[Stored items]

* * * * * * *

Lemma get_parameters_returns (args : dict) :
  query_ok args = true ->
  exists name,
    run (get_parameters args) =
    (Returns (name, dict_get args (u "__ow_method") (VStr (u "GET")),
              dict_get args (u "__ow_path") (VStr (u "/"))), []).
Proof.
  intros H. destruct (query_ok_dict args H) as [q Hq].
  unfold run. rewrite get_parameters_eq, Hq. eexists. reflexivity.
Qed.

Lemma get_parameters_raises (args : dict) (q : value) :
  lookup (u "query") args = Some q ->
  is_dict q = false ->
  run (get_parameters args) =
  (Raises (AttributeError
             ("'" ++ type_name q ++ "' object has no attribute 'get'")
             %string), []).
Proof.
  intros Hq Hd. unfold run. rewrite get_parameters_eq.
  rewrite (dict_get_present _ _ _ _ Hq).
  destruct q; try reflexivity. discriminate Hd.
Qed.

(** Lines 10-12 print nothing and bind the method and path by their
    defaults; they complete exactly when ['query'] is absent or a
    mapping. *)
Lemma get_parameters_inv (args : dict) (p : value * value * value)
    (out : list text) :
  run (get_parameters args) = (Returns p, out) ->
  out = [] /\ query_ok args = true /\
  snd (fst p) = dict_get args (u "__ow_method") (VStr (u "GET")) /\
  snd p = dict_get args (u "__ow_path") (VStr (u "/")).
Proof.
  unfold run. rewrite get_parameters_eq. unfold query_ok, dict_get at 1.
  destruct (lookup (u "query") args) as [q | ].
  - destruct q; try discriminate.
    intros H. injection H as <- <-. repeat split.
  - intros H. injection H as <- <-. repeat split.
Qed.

* * * * * * *

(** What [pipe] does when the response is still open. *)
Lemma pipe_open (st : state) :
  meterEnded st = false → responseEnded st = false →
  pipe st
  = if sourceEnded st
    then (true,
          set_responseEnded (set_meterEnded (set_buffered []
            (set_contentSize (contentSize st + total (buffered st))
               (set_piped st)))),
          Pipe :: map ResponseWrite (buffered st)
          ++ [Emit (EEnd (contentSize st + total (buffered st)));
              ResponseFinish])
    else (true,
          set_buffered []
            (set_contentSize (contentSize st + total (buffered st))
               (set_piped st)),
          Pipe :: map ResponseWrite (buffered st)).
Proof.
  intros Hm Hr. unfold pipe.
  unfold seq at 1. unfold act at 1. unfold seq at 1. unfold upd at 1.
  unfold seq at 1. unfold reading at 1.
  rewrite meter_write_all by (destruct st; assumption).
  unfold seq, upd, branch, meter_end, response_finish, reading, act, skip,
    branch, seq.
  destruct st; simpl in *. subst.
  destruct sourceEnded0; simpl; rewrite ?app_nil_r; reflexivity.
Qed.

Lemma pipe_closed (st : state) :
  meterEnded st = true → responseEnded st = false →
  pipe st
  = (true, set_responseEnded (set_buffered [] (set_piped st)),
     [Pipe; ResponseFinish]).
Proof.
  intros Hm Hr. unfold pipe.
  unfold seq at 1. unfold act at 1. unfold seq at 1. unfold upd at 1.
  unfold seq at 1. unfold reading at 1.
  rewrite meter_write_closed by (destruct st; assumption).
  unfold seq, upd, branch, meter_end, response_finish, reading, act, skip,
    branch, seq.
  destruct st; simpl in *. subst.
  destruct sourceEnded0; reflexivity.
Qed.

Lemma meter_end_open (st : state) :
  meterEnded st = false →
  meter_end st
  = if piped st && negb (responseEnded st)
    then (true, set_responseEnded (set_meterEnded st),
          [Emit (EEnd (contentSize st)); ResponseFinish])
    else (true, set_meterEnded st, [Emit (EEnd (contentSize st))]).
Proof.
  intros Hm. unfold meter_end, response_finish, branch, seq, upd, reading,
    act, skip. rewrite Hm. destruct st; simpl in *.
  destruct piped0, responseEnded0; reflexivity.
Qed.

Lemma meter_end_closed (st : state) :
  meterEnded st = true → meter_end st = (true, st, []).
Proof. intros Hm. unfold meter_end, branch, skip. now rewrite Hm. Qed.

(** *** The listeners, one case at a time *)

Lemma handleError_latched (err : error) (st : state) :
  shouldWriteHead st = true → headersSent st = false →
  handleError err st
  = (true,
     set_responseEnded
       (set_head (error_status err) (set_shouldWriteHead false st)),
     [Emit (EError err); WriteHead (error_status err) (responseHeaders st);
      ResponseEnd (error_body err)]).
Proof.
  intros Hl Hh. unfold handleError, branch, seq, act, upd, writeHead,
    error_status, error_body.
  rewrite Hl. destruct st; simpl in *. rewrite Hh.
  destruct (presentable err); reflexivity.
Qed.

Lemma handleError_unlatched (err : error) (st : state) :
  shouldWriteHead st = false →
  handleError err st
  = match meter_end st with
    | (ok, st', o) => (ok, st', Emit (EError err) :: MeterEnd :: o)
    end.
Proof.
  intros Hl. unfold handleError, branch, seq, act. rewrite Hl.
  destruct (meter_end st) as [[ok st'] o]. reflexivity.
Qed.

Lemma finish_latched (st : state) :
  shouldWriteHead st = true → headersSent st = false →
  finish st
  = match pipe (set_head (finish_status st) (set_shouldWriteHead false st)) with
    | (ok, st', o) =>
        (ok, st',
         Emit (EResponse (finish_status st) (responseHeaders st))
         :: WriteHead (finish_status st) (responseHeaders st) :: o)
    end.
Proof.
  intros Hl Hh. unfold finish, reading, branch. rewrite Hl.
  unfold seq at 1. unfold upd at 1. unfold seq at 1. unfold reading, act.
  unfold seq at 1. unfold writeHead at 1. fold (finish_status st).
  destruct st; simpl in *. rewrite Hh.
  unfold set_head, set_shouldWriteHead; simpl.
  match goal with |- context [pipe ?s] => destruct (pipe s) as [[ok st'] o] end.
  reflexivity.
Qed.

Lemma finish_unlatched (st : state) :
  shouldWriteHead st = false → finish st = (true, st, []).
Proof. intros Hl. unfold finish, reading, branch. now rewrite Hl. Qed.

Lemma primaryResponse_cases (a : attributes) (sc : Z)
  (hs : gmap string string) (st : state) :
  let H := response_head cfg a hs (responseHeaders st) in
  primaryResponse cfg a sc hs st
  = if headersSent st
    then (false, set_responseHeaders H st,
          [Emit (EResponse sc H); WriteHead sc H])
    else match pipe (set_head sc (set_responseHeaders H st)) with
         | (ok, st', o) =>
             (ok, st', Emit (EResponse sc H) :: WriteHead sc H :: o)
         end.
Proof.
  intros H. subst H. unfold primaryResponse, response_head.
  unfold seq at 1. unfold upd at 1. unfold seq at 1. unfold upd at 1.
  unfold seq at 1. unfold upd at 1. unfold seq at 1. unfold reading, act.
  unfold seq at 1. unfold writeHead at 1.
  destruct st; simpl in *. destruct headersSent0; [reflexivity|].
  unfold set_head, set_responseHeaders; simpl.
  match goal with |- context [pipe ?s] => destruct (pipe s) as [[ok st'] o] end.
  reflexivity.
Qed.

* * * * * * *

Exercise prompt: Send back an exact copy of only the lines from the line with "Lemma get_parameters_returns (args" up to and including the line with "is_dict q = false ->" in the data above.

Output of the task:
Lemma get_parameters_returns (args : dict) :
  query_ok args = true ->
  exists name,
    run (get_parameters args) =
    (Returns (name, dict_get args (u "__ow_method") (VStr (u "GET")),
              dict_get args (u "__ow_path") (VStr (u "/"))), []).
Proof.
  intros H. destruct (query_ok_dict args H) as [q Hq].
  unfold run. rewrite get_parameters_eq, Hq. eexists. reflexivity.
Qed.

Lemma get_parameters_raises (args : dict) (q : value) :
  lookup (u "query") args = Some q ->
  is_dict q = false ->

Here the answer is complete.